*** Opening of EXTRACTED RECORDS ***

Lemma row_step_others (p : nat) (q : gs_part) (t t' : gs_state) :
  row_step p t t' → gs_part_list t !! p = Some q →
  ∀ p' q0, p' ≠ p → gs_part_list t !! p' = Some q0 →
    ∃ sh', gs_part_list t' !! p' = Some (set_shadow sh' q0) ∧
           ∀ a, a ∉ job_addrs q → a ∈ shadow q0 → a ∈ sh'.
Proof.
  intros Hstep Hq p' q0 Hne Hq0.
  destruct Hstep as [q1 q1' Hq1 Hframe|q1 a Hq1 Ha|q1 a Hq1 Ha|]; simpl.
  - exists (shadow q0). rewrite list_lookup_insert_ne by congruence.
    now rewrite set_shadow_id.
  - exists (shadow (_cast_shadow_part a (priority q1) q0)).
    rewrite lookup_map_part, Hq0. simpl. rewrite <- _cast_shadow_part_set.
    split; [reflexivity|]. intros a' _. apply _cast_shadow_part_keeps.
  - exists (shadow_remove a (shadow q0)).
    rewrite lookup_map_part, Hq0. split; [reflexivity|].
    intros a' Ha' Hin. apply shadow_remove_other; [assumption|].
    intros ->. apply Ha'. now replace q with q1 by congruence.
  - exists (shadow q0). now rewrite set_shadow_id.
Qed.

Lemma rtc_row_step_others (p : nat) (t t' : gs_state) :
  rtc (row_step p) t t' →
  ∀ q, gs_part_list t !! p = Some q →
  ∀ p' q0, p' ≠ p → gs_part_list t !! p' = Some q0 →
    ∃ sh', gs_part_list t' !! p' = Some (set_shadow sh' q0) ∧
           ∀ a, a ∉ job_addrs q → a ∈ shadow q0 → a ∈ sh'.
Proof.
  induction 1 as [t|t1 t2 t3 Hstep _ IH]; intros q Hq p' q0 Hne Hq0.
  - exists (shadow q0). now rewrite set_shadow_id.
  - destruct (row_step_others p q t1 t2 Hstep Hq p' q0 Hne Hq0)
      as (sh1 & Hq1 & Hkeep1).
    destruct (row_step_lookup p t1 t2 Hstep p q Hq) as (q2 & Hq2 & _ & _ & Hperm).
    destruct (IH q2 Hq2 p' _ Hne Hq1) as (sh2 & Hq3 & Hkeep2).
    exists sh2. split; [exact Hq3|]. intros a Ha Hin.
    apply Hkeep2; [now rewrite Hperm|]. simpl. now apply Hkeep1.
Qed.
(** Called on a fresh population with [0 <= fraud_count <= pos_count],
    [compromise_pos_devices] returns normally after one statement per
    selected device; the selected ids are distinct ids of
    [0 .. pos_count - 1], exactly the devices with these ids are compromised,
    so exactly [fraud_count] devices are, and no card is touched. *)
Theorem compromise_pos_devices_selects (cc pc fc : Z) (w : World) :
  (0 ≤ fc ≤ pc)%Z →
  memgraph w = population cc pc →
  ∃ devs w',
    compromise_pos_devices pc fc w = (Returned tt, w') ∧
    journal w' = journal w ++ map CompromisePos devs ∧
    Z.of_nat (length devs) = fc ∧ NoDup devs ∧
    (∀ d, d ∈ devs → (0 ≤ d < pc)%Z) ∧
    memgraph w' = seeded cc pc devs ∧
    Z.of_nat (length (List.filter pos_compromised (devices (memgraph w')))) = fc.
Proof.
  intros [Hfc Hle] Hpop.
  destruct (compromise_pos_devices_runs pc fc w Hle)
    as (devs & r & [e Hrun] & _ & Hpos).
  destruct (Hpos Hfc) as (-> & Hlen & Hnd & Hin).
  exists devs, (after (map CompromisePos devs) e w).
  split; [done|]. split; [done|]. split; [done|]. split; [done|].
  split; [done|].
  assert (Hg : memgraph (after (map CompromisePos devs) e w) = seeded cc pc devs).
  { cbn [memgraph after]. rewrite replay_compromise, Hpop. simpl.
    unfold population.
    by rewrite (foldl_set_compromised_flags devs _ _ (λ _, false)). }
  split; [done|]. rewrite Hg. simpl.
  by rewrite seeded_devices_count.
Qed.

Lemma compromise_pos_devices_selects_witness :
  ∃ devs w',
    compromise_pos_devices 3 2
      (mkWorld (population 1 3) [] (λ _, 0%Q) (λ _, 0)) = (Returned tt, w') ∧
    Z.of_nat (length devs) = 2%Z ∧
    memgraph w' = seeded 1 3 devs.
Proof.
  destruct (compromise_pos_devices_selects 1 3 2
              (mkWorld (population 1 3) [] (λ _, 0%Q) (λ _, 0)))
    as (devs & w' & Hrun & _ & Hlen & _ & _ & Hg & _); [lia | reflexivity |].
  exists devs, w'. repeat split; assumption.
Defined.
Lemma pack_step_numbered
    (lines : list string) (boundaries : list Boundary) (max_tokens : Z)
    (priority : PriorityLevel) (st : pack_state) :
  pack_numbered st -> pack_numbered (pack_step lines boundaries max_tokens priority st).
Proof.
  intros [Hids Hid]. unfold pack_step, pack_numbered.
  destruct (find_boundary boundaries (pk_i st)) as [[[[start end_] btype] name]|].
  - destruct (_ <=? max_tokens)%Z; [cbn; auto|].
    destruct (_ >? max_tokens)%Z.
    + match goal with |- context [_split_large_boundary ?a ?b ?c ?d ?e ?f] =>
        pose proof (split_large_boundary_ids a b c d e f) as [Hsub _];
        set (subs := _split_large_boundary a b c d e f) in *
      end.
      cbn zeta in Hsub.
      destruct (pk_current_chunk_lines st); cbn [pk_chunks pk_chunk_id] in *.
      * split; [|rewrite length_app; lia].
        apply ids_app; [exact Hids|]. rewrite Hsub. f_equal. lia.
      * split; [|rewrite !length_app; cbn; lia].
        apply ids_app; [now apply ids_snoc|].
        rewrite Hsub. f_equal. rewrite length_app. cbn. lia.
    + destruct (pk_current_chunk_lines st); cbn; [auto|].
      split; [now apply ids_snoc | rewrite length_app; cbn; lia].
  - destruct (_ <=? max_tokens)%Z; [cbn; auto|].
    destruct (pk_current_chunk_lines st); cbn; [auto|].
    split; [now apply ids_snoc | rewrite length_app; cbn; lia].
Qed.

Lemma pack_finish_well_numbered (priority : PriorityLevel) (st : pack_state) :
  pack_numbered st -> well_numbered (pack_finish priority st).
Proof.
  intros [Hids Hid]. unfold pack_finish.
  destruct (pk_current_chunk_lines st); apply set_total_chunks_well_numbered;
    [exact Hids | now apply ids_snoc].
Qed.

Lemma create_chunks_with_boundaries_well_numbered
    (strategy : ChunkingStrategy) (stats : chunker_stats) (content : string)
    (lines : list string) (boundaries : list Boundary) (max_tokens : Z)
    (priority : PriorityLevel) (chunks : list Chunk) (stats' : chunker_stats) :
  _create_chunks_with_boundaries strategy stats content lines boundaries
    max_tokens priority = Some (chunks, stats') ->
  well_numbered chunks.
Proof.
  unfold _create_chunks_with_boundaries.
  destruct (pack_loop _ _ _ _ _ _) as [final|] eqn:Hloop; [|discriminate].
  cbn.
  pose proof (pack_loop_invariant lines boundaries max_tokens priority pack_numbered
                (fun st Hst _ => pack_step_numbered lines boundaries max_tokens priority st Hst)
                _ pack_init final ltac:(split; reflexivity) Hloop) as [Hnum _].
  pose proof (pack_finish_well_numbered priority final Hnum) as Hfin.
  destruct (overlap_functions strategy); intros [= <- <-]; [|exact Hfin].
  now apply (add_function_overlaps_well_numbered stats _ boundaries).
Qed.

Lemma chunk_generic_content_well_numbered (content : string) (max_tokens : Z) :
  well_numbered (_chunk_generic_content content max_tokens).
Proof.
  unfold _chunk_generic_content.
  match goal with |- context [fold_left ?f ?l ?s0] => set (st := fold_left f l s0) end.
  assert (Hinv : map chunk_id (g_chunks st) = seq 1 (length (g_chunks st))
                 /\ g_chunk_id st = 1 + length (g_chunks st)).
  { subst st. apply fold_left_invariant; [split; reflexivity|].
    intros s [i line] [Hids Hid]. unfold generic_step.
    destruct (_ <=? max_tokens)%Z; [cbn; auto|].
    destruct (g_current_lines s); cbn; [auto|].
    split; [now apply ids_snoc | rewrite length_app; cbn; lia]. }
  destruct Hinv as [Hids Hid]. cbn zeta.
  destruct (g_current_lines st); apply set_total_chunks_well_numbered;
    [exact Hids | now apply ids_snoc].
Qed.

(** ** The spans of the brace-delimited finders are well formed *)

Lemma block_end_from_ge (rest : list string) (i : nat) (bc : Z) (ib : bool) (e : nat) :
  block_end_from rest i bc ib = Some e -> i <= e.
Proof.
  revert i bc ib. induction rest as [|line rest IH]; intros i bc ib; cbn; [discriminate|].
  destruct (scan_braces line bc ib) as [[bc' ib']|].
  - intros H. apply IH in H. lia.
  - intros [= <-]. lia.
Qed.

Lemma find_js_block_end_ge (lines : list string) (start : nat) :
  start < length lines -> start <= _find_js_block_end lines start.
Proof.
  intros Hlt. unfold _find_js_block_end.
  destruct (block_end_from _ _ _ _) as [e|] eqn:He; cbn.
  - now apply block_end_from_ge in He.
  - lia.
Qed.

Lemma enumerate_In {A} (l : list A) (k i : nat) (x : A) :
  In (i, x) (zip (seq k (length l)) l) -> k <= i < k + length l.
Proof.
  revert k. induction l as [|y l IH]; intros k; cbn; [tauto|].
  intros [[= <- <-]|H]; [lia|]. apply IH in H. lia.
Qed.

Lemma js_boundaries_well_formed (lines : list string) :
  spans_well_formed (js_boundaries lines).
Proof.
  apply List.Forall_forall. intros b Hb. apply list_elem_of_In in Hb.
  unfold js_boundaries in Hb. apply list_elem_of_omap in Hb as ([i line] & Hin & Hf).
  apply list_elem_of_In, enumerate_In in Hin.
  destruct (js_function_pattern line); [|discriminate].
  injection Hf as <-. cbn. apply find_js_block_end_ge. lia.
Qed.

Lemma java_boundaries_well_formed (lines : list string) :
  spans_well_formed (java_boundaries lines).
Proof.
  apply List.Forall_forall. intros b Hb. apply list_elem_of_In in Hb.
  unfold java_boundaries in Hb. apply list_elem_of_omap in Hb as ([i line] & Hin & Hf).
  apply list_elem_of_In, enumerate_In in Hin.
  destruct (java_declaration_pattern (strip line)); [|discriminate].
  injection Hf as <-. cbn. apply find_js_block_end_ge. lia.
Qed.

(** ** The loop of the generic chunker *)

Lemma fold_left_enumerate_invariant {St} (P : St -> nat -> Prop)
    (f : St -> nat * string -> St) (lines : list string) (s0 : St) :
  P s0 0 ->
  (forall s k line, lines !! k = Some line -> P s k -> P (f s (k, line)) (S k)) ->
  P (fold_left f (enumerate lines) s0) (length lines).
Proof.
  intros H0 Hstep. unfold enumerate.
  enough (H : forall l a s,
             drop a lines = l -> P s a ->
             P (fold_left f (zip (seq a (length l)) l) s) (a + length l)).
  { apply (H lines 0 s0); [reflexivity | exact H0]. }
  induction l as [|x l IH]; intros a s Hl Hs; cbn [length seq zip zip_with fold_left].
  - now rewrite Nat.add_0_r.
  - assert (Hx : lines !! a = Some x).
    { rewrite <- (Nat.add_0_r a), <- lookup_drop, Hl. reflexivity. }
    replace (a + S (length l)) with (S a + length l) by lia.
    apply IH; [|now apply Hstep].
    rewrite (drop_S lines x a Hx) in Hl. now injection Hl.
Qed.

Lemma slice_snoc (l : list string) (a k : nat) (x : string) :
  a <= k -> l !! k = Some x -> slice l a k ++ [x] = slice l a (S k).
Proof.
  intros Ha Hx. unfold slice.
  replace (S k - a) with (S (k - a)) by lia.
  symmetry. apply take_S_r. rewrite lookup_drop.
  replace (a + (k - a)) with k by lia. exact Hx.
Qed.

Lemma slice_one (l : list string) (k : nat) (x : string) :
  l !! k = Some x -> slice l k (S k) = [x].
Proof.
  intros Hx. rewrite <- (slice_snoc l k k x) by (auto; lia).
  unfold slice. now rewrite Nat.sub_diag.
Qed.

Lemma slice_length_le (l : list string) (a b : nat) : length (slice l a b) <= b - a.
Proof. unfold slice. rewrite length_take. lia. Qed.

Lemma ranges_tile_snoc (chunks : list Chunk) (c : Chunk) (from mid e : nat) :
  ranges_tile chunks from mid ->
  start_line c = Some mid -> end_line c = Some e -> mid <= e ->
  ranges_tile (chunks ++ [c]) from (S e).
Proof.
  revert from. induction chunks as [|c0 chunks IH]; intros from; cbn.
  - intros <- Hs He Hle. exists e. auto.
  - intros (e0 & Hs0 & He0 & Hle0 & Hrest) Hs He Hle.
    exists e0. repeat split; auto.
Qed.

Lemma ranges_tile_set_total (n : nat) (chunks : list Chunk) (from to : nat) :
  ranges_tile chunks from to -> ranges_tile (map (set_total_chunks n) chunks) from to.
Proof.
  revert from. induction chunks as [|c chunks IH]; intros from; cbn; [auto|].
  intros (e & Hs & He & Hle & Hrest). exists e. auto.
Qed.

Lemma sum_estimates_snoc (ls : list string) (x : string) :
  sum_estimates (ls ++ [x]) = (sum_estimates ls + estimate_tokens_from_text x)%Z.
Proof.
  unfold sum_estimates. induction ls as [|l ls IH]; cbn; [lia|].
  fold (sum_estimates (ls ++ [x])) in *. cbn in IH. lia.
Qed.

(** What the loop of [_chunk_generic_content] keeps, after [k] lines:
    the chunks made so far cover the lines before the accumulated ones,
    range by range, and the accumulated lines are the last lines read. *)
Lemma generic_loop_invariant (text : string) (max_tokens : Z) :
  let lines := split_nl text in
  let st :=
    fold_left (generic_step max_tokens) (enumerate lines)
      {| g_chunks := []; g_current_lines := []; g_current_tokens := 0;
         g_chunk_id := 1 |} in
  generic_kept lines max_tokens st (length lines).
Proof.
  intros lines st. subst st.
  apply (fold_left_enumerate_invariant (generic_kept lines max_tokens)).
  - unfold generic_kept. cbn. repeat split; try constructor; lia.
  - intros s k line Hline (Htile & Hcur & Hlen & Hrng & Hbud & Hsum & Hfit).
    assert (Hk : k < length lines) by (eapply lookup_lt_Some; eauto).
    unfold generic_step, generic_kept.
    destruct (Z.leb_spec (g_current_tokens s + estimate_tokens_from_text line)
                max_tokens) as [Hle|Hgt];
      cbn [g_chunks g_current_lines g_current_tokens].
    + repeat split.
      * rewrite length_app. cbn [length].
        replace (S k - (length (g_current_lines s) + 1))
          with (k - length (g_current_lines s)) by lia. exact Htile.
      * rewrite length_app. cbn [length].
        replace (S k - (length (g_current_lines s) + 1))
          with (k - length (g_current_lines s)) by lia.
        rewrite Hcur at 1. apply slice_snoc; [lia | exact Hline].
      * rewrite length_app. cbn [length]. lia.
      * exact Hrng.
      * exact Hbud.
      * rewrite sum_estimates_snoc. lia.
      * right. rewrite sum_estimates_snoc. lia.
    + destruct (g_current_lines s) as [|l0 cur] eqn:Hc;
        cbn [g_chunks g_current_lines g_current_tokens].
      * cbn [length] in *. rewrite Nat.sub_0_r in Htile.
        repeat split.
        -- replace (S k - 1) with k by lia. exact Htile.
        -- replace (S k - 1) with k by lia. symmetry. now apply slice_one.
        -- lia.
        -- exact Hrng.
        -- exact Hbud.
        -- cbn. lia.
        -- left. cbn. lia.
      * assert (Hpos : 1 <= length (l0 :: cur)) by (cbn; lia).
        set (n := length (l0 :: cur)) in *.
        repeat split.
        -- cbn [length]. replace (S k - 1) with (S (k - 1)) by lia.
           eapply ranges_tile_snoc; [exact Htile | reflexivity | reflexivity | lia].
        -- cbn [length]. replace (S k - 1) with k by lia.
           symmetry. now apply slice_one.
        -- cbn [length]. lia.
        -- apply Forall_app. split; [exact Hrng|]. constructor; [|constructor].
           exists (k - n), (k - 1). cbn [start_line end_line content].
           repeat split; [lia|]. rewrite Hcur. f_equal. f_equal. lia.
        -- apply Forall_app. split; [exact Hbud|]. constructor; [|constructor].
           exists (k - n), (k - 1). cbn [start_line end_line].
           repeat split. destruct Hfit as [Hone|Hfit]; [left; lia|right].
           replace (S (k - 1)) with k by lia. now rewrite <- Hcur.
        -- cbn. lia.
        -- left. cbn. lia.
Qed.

*** Close of EXTRACTED RECORDS ***

### [ASSIGNMENT]
Give back the lines of the data exactly as they are written, from the first line through the line containing "- exists (shadow (_cast_shadow_part".

### [REPLY]
Lemma row_step_others (p : nat) (q : gs_part) (t t' : gs_state) :
  row_step p t t' → gs_part_list t !! p = Some q →
  ∀ p' q0, p' ≠ p → gs_part_list t !! p' = Some q0 →
    ∃ sh', gs_part_list t' !! p' = Some (set_shadow sh' q0) ∧
           ∀ a, a ∉ job_addrs q → a ∈ shadow q0 → a ∈ sh'.
Proof.
  intros Hstep Hq p' q0 Hne Hq0.
  destruct Hstep as [q1 q1' Hq1 Hframe|q1 a Hq1 Ha|q1 a Hq1 Ha|]; simpl.
  - exists (shadow q0). rewrite list_lookup_insert_ne by congruence.
    now rewrite set_shadow_id.
  - exists (shadow (_cast_shadow_part a (priority q1) q0)).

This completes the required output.